Caroline Hoxby is the Scott and Donya Bommer Professor of Economics at Stanford University, the Director of the Economics of Education Program at the National Bureau of Economic Research, and a Senior Fellow of the Hoover Institution and the Stanford Institute for Economic Policy Research. Before moving to Stanford in 2007, she was the Fried Professor of Economics and a Harvard College Professor at Harvard University (1994-2007). Trained as a public finance and labor economist, Hoxby is one of the world's leading scholars in the Economics of Education. Her pioneering work in the field was transformative because she saw that applying economic thinking to education generates many important insights. Her work often draws upon models of investment, incentives, market design, finance, optimal pricing, social insurance, and behavioral economics. In addition, Hoxby is an ardent promoter of the use of scientific methods (when feasible) in education research. Under her mentorship at the NBER, work in the Economics of Education has expanded enormously and now features some of the most advanced research in economics, conducted by a young vibrant group of scholars.
Hoxby is a Principal Investigator of the Expanding College Opportunities project, a randomized controlled trial that had dramatic effects on low-income, high achievers' college-going. For work related to this project, she recently received The Smithsonian Institution's Ingenuity Award. Her research in this area began with a demonstration that low-income high achievers usually fail to apply to any selective college. This is despite the fact that they are extremely likely to be admitted and receive such generous financial aid that they usually pay much less to attend selective colleges than they do to attend non-selective schools. This issue is now being addressed systematically owing to the project's evidence that individualized but inexpensive informational interventions cause students to take fuller advantage of their opportunities. In some of her other best known work on higher education, she explains the rising cost of college. She analyzes how the market for higher education works and has developed since WWII. She evaluates why some universities are much more productive than others. Recently, she has analyzed universities' endowment policies and the economics of online higher education. Her current research includes studies of colleges' value-added and how federal spending and tax policies affect college-going.
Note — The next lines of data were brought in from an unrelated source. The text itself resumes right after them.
(* ===== verification/RavlTree.v ===== *)
(** * RAVL trees: the shape of the heap

    The heap of nodes represents a tree; a position in it is a context and the
    subtree in its hole.  Every operation of [Ravl] is shown to do to the heap
    what a function on trees and contexts does to the tree; what this means for
    the order and the ranks is then a matter of trees alone. *)
From stdpp Require Import base list strings gmap.
From S2P Require Import Prelude Ravl.
Open Scope Z_scope.

Section facts.
#[local] Set Default Proof Using "Type".
Context {D : Type}.
Implicit Types (m : gmap Z (ravl_node D)) (r : ravl D).

(** ** Trees and contexts *)

Inductive tree := E | T (l : tree) (p rk : Z) (d : D) (r : tree).
(** The node [fp] with its hole in slot [ft] and [fsib] in the other one. *)
Record frame := Frame { ft : bool; fp : Z; frk : Z; fd : D; fsib : tree }.
Implicit Types (x l y : tree) (f : frame) (c : list frame).

Definition tptr x : Z := match x with E => 0 | T _ p _ _ _ => p end.
Definition trank x : Z := match x with E => -1 | T _ _ rk _ _ => rk end.
Fixpoint ptrs x : list Z :=
  match x with E => [] | T l p _ _ r => ptrs l ++ p :: ptrs r end.
(** The nodes with their data, in order. *)
Fixpoint inorder x : list (Z * D) :=
  match x with E => [] | T l p _ d r => inorder l ++ (p, d) :: inorder r end.
Definition fill f x : tree :=
  if ft f then T (fsib f) (fp f) (frk f) (fd f) x else T x (fp f) (frk f) (fd f) (fsib f).
Fixpoint plug c x : tree := match c with [] => x | f :: c' => plug c' (fill f x) end.
Definition cpar c : Z := match c with [] => 0 | f :: _ => fp f end.
Definition cref c : node_ref := match c with [] => RootRef | f :: _ => SlotRef (fp f) (ft f) end.
Fixpoint cptrs c : list Z :=
  match c with [] => [] | f :: c' => fp f :: ptrs (fsib f) ++ cptrs c' end.

(** ** Representation *)

Fixpoint tree_at m (par : Z) x : Prop :=
  match x with
  | E => True
  | T l p rk d r => p ≠ 0 ∧ m !! p = Some (RavlNode par (tptr l, tptr r) rk d) ∧
                    tree_at m p l ∧ tree_at m p r
  end.
Definition both (t : bool) (a b : Z) : Z * Z := if t then (b, a) else (a, b).
Fixpoint ctx_at m c (hole : Z) : Prop :=
  match c with
  | [] => True
  | f :: c' => fp f ≠ 0 ∧
      m !! fp f = Some (RavlNode (cpar c') (both (ft f) hole (tptr (fsib f))) (frk f) (fd f)) ∧
      tree_at m (fp f) (fsib f) ∧ ctx_at m c' (fp f)
  end.
Definition repr r x : Prop :=
  tree_at (nodes r) 0 x ∧ root r = tptr x ∧ NoDup (ptrs x).
Record focus r c x : Prop := {
  f_ctx : ctx_at (nodes r) c (tptr x);
  f_tree : tree_at (nodes r) (cpar c) x;
  f_root : root r = tptr (plug c x);
  f_nodup : NoDup (cptrs c ++ ptrs x);
}.

Lemma tree_at_agree m m' par x :
  (∀ q, q ∈ ptrs x → m' !! q = m !! q) → tree_at m par x → tree_at m' par x.
Proof.
  revert par. induction x as [|l IHl p rk d r IHr]; intros par Hag; [done|]. simpl in *.
  intros (Hp&Hl&H1&H2). split; [done|]. split; [rewrite Hag by set_solver; done|].
  split; [apply IHl|apply IHr]; try done; intros q Hq; apply Hag; set_solver.
Qed.
Lemma ctx_at_agree m m' c hole :
  (∀ q, q ∈ cptrs c → m' !! q = m !! q) → ctx_at m c hole → ctx_at m' c hole.
Proof.
  revert hole. induction c as [|f c IH]; intros hole Hag; [done|]. simpl in *.
  intros (Hp&Hl&H1&H2). split; [done|]. split; [rewrite Hag by set_solver; done|].
  split; [eapply tree_at_agree, H1|apply IH, H2]; intros q Hq; apply Hag; set_solver.
Qed.
Lemma tree_at_nonzero m par x q : tree_at m par x → q ∈ ptrs x → q ≠ 0 ∧ is_Some (m !! q).
Proof.
  revert par. induction x as [|l IHl p rk d r IHr]; intros par; simpl; [set_solver|].
  intros (Hp&Hl&H1&H2). rewrite elem_of_app, elem_of_cons.
  intros [Hq|[->|Hq]]; [by eapply IHl|by eauto|by eapply IHr].
Qed.
Lemma ctx_at_nonzero m c hole q : ctx_at m c hole → q ∈ cptrs c → q ≠ 0.
Proof.
  revert hole. induction c as [|f c IH]; intros hole; simpl; [set_solver|].
  intros (Hp&Hl&H1&H2). rewrite elem_of_cons, elem_of_app.
  intros [->|[Hq|Hq]]; [done|by eapply tree_at_nonzero|by eapply IH].
Qed.
Lemma tree_at_zero m par x : tree_at m par x → 0 ∉ ptrs x.
Proof. intros H Hq. by destruct (tree_at_nonzero _ _ _ _ H Hq). Qed.
Lemma tptr_zero m par x : tree_at m par x → tptr x = 0 ↔ x = E.
Proof. destruct x; simpl; [done|]. intros (?&_). split; [done|discriminate]. Qed.
Lemma tptr_in x : x ≠ E → tptr x ∈ ptrs x.
Proof. destruct x; simpl; [done|]. set_solver. Qed.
Hoxby best known work on elementary and secondary education includes numerous studies of the effects of school choice and competition on student achievement, rewards for teaching, and the productivity of schools. Her study of New York City's charter schools is the largest randomized evaluation of how charter schools affect achievement. The methods she pioneered for studying the causal effect that students have on their peers have been widely followed by other researchers. Hoxby also writes on public school finance equalization, class size, teacher incentives, and teacher unionization. Her ongoing research includes studies of Teach for America and how education affects economic growth.
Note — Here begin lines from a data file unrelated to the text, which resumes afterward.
(* ===== verification/RavlFacts.v ===== *)
(** * RAVL trees: correctness

    On a tree that is ordered and keeps the rank rule, insertion, search and
    removal do what they do to the sorted list of its nodes.  [Examples]: a concrete
    tree of three nodes. *)
From stdpp Require Import base list strings gmap sorting.
From S2P Require Import Prelude Ravl RavlTree.
Open Scope Z_scope.

Section facts.
#[local] Set Default Proof Using "Type".
Context {D : Type}.
Abbreviation tree := (tree D).
Abbreviation frame := (frame D).
Implicit Types (m : gmap Z (ravl_node D)) (r : ravl D) (x l y : tree) (f : frame) (c : list frame).

(** The order of the data. *)
Context (key : D → Z).
Definition lt_key (a b : Z * D) : Prop := key a.2 < key b.2.
Definition ordered (l : list (Z * D)) : Prop := StronglySorted lt_key l.
Record tree_ok r x : Prop := {
  ok_repr : repr r x;
  ok_order : ordered (inorder x);
  ok_ranks : rank_rule x;
}.

Lemma ordered_mid (l1 : list (Z * D)) e (l2 : list (Z * D)) :
  ordered (l1 ++ e :: l2) ↔
  ordered l1 ∧ ordered l2 ∧ Forall (λ a, key a.2 < key e.2) l1 ∧ Forall (λ a, key e.2 < key a.2) l2 ∧
  (∀ a b, a ∈ l1 → b ∈ l2 → key a.2 < key b.2).
Proof.
  unfold ordered, lt_key. rewrite StronglySorted_app, !Forall_forall. split.
  - intros (H1&H2&H3). apply StronglySorted_inv in H3 as [H3 H4]. rewrite Forall_forall in H4.
    set_solver.
  - intros (H1&H2&H3&H4&H5). split; [|split; [done|]].
    + intros a b Ha. rewrite elem_of_cons. intros [->|Hb]; auto.
    + constructor; [done|]. by rewrite Forall_forall.
Qed.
Hoxby's work in public finance includes a recent study that indicates that the high salience of property taxes may explain why only they, among all taxes, have been falling as a share of GDP over time.
Hoxby has been a presidential appointee to the National Board of Education Sciences and serves on advisory committees for the government, The Brookings Institution, and organizations with an interest in education policy. Her honors include The Smithsonian Institution's Ingenuity Award, The Thomas B. Fordham Prize for Distinguished Scholarship in Education, Global Leader of Tomorrow from the World Economic Forum, Carnegie Scholar, an Alfred P. Sloan Research Fellowship, a John M. Olin Fellowship, and a National Tax Association Award.
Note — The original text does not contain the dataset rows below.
(* ===== verification/Pmem.v ===== *)
(** * Persistent memory as libpmemobj uses it

    The address space as bytes; the operations of [struct pmem_ops]
    ([src/pmdk/src/libpmemobj/pmemops.h]) as they are set for a pool without
    replicas; and the checksums of [src/pmdk/src/common/util.c].  Beside the
    bytes, the state has the stores, flushes and fences in the order in which
    they were issued, from which the possible contents after a crash follow. *)
From stdpp Require Import base list strings.
From S2P Require Import Prelude.
Open Scope Z_scope.

(** ** Bytes *)

Definition mem := Z → Z.
Implicit Types (m : mem) (a : Z).

Definition load_bytes m a (n : nat) : list Z := (λ i, m (a + Z.of_nat i)) <$> seq 0 n.
Definition store_bytes m a (l : list Z) : mem := λ q,
  if (a <=? q) && (q <? a + Z.of_nat (length l)) then nth (Z.to_nat (q - a)) l 0 else m q.
(** Little endian. *)
Fixpoint le (l : list Z) : Z := match l with [] => 0 | b :: l' => b + 256 * le l' end.
Fixpoint to_le (n : nat) (v : Z) : list Z :=
  match n with O => [] | S n' => v `mod` 256 :: to_le n' (v / 256) end.
Definition le32 m a : Z := le (load_bytes m a 4).
Definition le64 m a : Z := le (load_bytes m a 8).

(** ** Operations on persistent memory *)

(** [PWrite a l flushed]: the bytes [l] at [a], with a flush of their own or
    around the cache when [flushed]. *)
Inductive pm_event :=
  | PWrite (a : Z) (l : list Z) (flushed : bool)
  | PFlush (a n : Z)
  | PDrain.
(** The events, the last one first. *)
Record pm := Pm { bytes : mem; events : list pm_event }.

Definition rd64 a : M pm Z := gets (λ s, le64 (bytes s) a).
Definition rd_bytes a (n : Z) : M pm (list Z) := gets (λ s, load_bytes (bytes s) a (Z.to_nat n)).
Definition emit (e : pm_event) : M pm unit := modify (λ s, Pm (bytes s) (e :: events s)).
Definition put (a : Z) (l : list Z) (flushed : bool) : M pm unit :=
  modify (λ s, Pm (store_bytes (bytes s) a l) (PWrite a l flushed :: events s)).
(** An assignment to a 64-bit variable. *)
Definition wr64 a (v : Z) : M pm unit := put a (to_le 8 v) false.

Definition PMEMOBJ_F_MEM_NODRAIN : Z := 1.
Definition PMEMOBJ_F_MEM_NONTEMPORAL : Z := 2.
Definition PMEMOBJ_F_MEM_WC : Z := 8.
Definition PMEMOBJ_F_MEM_NOFLUSH : Z := 32.
Definition PMEMOBJ_F_RELAXED : Z := 2147483648.
Definition has (flags f : Z) : bool := negb (Z.land flags f =? 0).

(** [base] is the address of the pool, and [off_is_valid] is
    [OBJ_OFF_IS_VALID_FROM_CTX] of this pool.  The operations on transient memory
    copy and do not flush. *)
Record pmem_ops := PmemOps { base : Z; persistent : bool; off_is_valid : Z → bool }.
Implicit Types (p_ops : pmem_ops).

Definition pmemops_drain p_ops : M pm unit := when (persistent p_ops) (emit PDrain).
Definition pmemops_xflush p_ops a (n : Z) : M pm unit := when (persistent p_ops) (emit (PFlush a n)).
Definition pmemops_persist p_ops a (n : Z) : M pm unit :=
  pmemops_xflush p_ops a n ;; pmemops_drain p_ops.
Definition pmemops_memcpy p_ops a (l : list Z) (flags : Z) : M pm unit :=
  if has flags PMEMOBJ_F_MEM_NOFLUSH then put a l false
  else
    put a l (persistent p_ops) ;;
    when (negb (has flags PMEMOBJ_F_MEM_NODRAIN)) (pmemops_drain p_ops).
Definition pmemops_memset p_ops a (c n flags : Z) : M pm unit :=
  pmemops_memcpy p_ops a (replicate (Z.to_nat n) c) flags.

Definition PMEMOBJ_MAX_ALLOC_SIZE : Z := 17177771968.

(** ** Checksums *)

Definition u32 (x : Z) : Z := x `mod` 2 ^ 32.
(** The sums over the 32-bit words of a buffer. *)
Fixpoint checksum_words (l : list Z) (lo hi : Z) : Z * Z :=
  match l with
  | w :: l' => let lo' := u32 (lo + w) in checksum_words l' lo' (u32 (hi + lo'))
  | [] => (lo, hi)
  end.
Fixpoint words32 (l : list Z) : list Z :=
  match l with
  | b0 :: b1 :: b2 :: b3 :: l' => le [b0; b1; b2; b3] :: words32 l'
  | _ => []
  end.
Definition checksum_value (s : Z * Z) : Z := Z.lor (Z.shiftl s.2 32) s.1.
Definition util_checksum_seq (l : list Z) (csum : Z) : M pm Z :=
  if negb (Z.of_nat (length l) `mod` 4 =? 0) then stop (ErrAbort "util_checksum")
  else ret (checksum_value (checksum_words (words32 l) (u32 csum) (u32 (Z.shiftr csum 32)))).

(** The loop of [util_checksum] over the words from [p]. *)
Fixpoint checksum_from (fuel : nat) m (p p32end csump skip lo hi : Z) : Z * Z :=
  match fuel with
  | O => (lo, hi)
  | S fuel' =>
      if p <? p32end then
        if (p =? csump) || (skip <=? p) then
          checksum_from fuel' m (p + 8) p32end csump skip lo (u32 (u32 (hi + lo) + lo))
        else
          let lo' := u32 (lo + le32 m p) in
          checksum_from fuel' m (p + 4) p32end csump skip lo' (u32 (hi + lo'))
      else (lo, hi)
  end.
Definition util_checksum a (len csump : Z) (insert : bool) (skip_off : Z) : M pm bool :=
  if negb (len `mod` 4 =? 0) then stop (ErrAbort "util_checksum")
  else
    let! m := gets bytes in
    let skip := a + (if skip_off =? 0 then len else skip_off) in
    let csum := checksum_value
      (checksum_from (S (Z.to_nat (len / 4))) m a (a + len) csump skip 0 0) in
    if insert then wr64 csump csum ;; ret true
    else let! c := rd64 csump in ret (c =? csum).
Hoxby is a renowned teacher and advisor and has received multiple honors recognizing these contributions. These include the John and Lydia Pearce Mitchell University Fellowship, Stanford Economics Teacher of the Year, and a Phi Beta Kappa prize. She is proud of her many former students who are now eminent economists and policy makers. Hoxby was one of the architects of Stanford's Education as Self-Fashioning program. This set of courses is designed to draw students into broad and deep undergraduate education through biography, history, social science, science, philosophy and literature that explicitly reflect on the value of education.
Hoxby has a Ph.D. from MIT, studied at Oxford as a Rhodes Scholar, and obtained her baccalaureate degree summa cum laude from Harvard University.
She is married to Blair Hoxby, also a Rhodes Scholar. He is a tenured professor in Stanford's Department of English.